What you return should be the lines from the first line of the records below through the line holding "the Flattener (4.3)", unchanged.

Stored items
Segment Open

(** Modelled from the spec: the decode step of the Normalizer (4.2), which
    "fails with ParseError [...] when the source is not syntactically valid".
    A stream that ends before its first byte holds no JSON value, so it is
    never a Document: this is what keeps the Flattener from observing "a
    partially transcoded document as though it were complete" (5) when the
    transcoder has closed the pipe without writing.  Every other source is
    left to [normalize]. *)
Definition decode {Document : Type}
    (normalize : Reader -> Document + error) (r : Reader)
  : Document + error :=
  match r with
  | PipeReader [] => inr "unexpected end of JSON input"
  | _ => normalize r
  end.

(** Modelled from the spec: [parseJson] is defined in a file of the
    repository other than consulator.go.  The spec's Normalizer (4.2) turns
    the source into a Document or fails with a ParseError; only then does
    the Flattener (4.3) add whole entries to the map.  A source that does
    not parse therefore leaves the map as it was. *)
Definition parseJson_spec {Document : Type}
    (normalize : Reader -> Document + error)
    (flatten : Document -> list string -> gmap string bytes ->
               gmap string bytes)
    (r : Reader) (keyPrefix : list string) (d : gmap string bytes)
  : gmap string bytes * option error :=
  match decode normalize r with
  | inl doc => (flatten doc keyPrefix d, None)
  | inr e => (d, Some e)
  end.

(** Modelled from the spec: [yamlToJson] is defined in a file of the
    repository other than consulator.go.  The spec (4.2, 5, 9) has the YAML
    source transcoded to the JSON representation or fail, the decoder never
    seeing "a partially transcoded document as though it were complete": on
    failure nothing reaches the pipe. *)
Definition yamlToJson_spec (transcode : option File -> bytes + error)
    (fp : option File) : bytes * option error :=
  match transcode fp with
  | inl json => (json, None)
  | inr e => ([], Some e)
  end.



Definition with_parsers (w : World)
    (pj : Reader -> list string -> gmap string bytes ->
          gmap string bytes * option error)
    (yj : option File -> bytes * option error) : World :=
  {| ToLower := ToLower w; os_Open := os_Open w; os_Stat := os_Stat w;
     Stdin_Stat := Stdin_Stat w; filepath_Abs := filepath_Abs w;
     Walk_visits := Walk_visits w; parseJson := pj; yamlToJson := yj;
     encodeValue := encodeValue w; MarshalIndent := MarshalIndent w;
     rangeOrder := rangeOrder w; syncConsul := syncConsul w |}.

(** ** A small concrete world, to run the program on *)

(** [strings.ToLower] on ASCII text. *)
Definition lower_ascii (c : ascii) : ascii :=
  let n := nat_of_ascii c in
  if (65 <=? n)%nat && (n <=? 90)%nat then ascii_of_nat (n + 32) else c.

Fixpoint ToLower_ascii (s : string) : string :=
  match s with
  | EmptyString => EmptyString
  | String c s' => String (lower_ascii c) (ToLower_ascii s')
  end.

Definition regular : FileInfo := {| Mode := {| IsRegular := true |} |}.
Definition directory : FileInfo := {| Mode := {| IsRegular := false |} |}.

(** Every file opens; the parser rejects every source; the transcoder
    fails; [stdinInfo] is what [os.Stdin.Stat()] gives. *)
Definition demo_world (stdinInfo : option FileInfo) : World :=
  {| ToLower := ToLower_ascii;
     os_Open := fun p => inl (OpenFile p);
     os_Stat := fun _ => None;
     Stdin_Stat := stdinInfo;
     filepath_Abs := fun p => p;
     Walk_visits := fun root =>
       [(root, Some directory, None);
        (root +:+ "/app.yaml", Some regular, None);
        (root +:+ "/notes.txt", Some regular, None)];
     parseJson := parseJson_spec (Document := unit)
                    (fun _ => inr "unexpected end of JSON input")
                    (fun _ _ d => d);
     yamlToJson := yamlToJson_spec (fun _ => inr "yaml: did not find expected key");
     encodeValue := fun v => string_of_list_byte v;
     MarshalIndent := fun l => inl "[]";
     rangeOrder := fun d => map_to_list d;
     syncConsul := mret tt |}.

Definition no_flags (fmt : string) : Flags :=
  {| debug := false; dump := false; format := fmt; prefix := "";
     glue := String "010" ""; sync := false; trace := false; quiet := false |}.

(** Two entries of an accumulation map, and the two orders a range loop
    may yield them in. *)
Definition two_keys : gmap string bytes :=
  <["a" := []]> (<["b" := []]> ∅).
Definition order_ab : list (string * bytes) := [("a", []); ("b", [])].
Definition order_ba : list (string * bytes) := [("b", []); ("a", [])].

(** The state of a run on one path argument while [/data] is walked. *)
Definition walking : State :=
  {| g_prefix := ""; path := "/data"; absPath := "/data"; nArgs := 1;
     data := ∅; events := [] |}.

(** A computation that leaves the process only with status 1 or 255. *)
Definition exits_ok {A : Type} (m : M A) : Prop :=
  ∀ s c s', m s = Exit c s' → c = 1%Z ∨ c = 255%Z.

(** A string without a path separator. *)
Definition sepFree (s : string) : Prop :=
  Forall (fun c => IsPathSeparator c = false) (list_ascii_of_string s).

(** The paths of the [Opened] events, in order. *)
Definition opened_paths (evs : list Event) : list string :=
  omap (fun e => match e with Opened p => Some p | _ => None end) evs.

(** The paths of the visits whose [FileInfo] is a regular file, in order. *)
Definition regular_paths
    (visits : list (string * option FileInfo * option error)) : list string :=
  omap (fun v => match v.1.2 with
                 | Some fi => if IsRegular (Mode fi) then Some v.1.1 else None
                 | None => None
                 end) visits.

(** A world with another file system. *)
Definition with_files (w : World) (open : string -> File + error)
    (stat : string -> option error) : World :=
  {| ToLower := ToLower w; os_Open := open; os_Stat := stat;
     Stdin_Stat := Stdin_Stat w; filepath_Abs := filepath_Abs w;
     Walk_visits := Walk_visits w; parseJson := parseJson w;
     yamlToJson := yamlToJson w; encodeValue := encodeValue w;
     MarshalIndent := MarshalIndent w; rangeOrder := rangeOrder w;
     syncConsul := syncConsul w |}.

(** The demo world with files that cannot be opened, and with a root that
    does not exist. *)
Definition unreadable_world : World :=
  with_files (demo_world None) (fun _ => inr "permission denied")
    (fun _ => None).

Definition missing_world : World :=
  with_files (demo_world None) (fun p => inl (OpenFile p))
    (fun _ => Some "no such file or directory").

(** The demo world with a parser that accepts every source and stores one
    empty value under the joined key prefix. *)
Definition storing_world : World :=
  with_parsers (demo_world None)
    (fun _ keyPrefix d => (<[String.concat "/" keyPrefix := []]> d, None))
    (fun _ => ([], None)).

(** A path with a doubled separator somewhere.  [filepath.Abs] and
    [filepath.Walk] return cleaned paths, which have none. *)
Fixpoint doubledSep (s : string) : bool :=
  match s with
  | String a (String b _ as s') =>
      (IsPathSeparator a && IsPathSeparator b) || doubledSep s'
  | _ => false
  end.




(** A world whose parsers tell sources apart: the normalizer accepts the
    file [/data/good.json] and the stream [{}] only, the flattener stores
    one value under the joined key prefix, and the transcoder fails on
    [/data/app.yaml], writes the lone byte [{] for [/data/half.yml] and
    [{}] for every other file. *)
Definition demo_normalize (r : Reader) : unit + error :=
  match r with
  | FileReader (Some (OpenFile name)) =>
      if String.eqb name "/data/good.json" then inl tt
      else inr "invalid character"
  | PipeReader [Byte.x7b; Byte.x7d] => inl tt
  | _ => inr "unexpected end of JSON input"
  end.

Definition demo_flatten (_ : unit) (keyPrefix : list string)
    (d : gmap string bytes) : gmap string bytes :=
  <[String.concat "/" keyPrefix := [Byte.x31]]> d.

Definition demo_transcode (fp : option File) : bytes + error :=
  match fp with
  | Some (OpenFile name) =>
      if String.eqb name "/data/app.yaml"
      then inr "yaml: did not find expected key"
      else if String.eqb name "/data/half.yml" then inl [Byte.x7b]
      else inl [Byte.x7b; Byte.x7d]
  | _ => inr "invalid argument"
  end.

Definition policy_world : World :=
  with_parsers (demo_world None) (parseJson_spec demo_normalize demo_flatten)
    (yamlToJson_spec demo_transcode).

(** The walk of [/data] with one entry already in the accumulation map. *)
Definition walking_kept : State :=
  {| g_prefix := ""; path := "/data"; absPath := "/data"; nArgs := 1;
     data := <["kept" := [Byte.x31]]> ∅; events := [] |}.

(** * Proofs *)

(** ** The model on concrete inputs *)

Example Ext_json : filepath.Ext "/data/app/db.json" = ".json".
Proof. reflexivity. Qed.

Example Ext_dotted_dir : filepath.Ext "/data/app.d/db" = "".
Proof. reflexivity. Qed.

Example Split_path : strings.Split "app/db" "/" = ["app"; "db"].
Proof. reflexivity. Qed.

Example Split_empty : strings.Split "" "/" = [""].
Proof. reflexivity. Qed.

Example TrimPrefix_once : strings.TrimPrefix "//a" "/" = "/a".
Proof. reflexivity. Qed.

Example deriveKey_file : deriveKey "/data" "/data/app/db.json" = Some ["app"; "db"].
Proof. reflexivity. Qed.

(** The file passed directly, and stdin mode (path [.json], no root). *)
Example deriveKey_direct : deriveKey "/data/db.json" "/data/db.json" = Some [].
Proof. reflexivity. Qed.

Example deriveKey_stdin : deriveKey "" ".json" = Some [].
Proof. reflexivity. Qed.

Example cleanPrefix_svc : cleanPrefix "/svc/app/" = "svc/app/".
Proof. reflexivity. Qed.

(** A walk over [/data] whose YAML file does not transcode: two warnings,
    nothing stored, status 0. *)
Example run_yaml_walk :
  exit_code (run (demo_world None) (no_flags "") ["/data"]) = 0%Z
  ∧ data (final_state (run (demo_world None) (no_flags "") ["/data"])) = ∅.
Proof. split; reflexivity. Qed.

Segment Closed

Solution to the exercise:
(** Modelled from the spec: the decode step of the Normalizer (4.2), which
    "fails with ParseError [...] when the source is not syntactically valid".
    A stream that ends before its first byte holds no JSON value, so it is
    never a Document: this is what keeps the Flattener from observing "a
    partially transcoded document as though it were complete" (5) when the
    transcoder has closed the pipe without writing.  Every other source is
    left to [normalize]. *)
Definition decode {Document : Type}
    (normalize : Reader -> Document + error) (r : Reader)
  : Document + error :=
  match r with
  | PipeReader [] => inr "unexpected end of JSON input"
  | _ => normalize r
  end.

(** Modelled from the spec: [parseJson] is defined in a file of the
    repository other than consulator.go.  The spec's Normalizer (4.2) turns
    the source into a Document or fails with a ParseError; only then does
    the Flattener (4.3) add whole entries to the map.  A source that does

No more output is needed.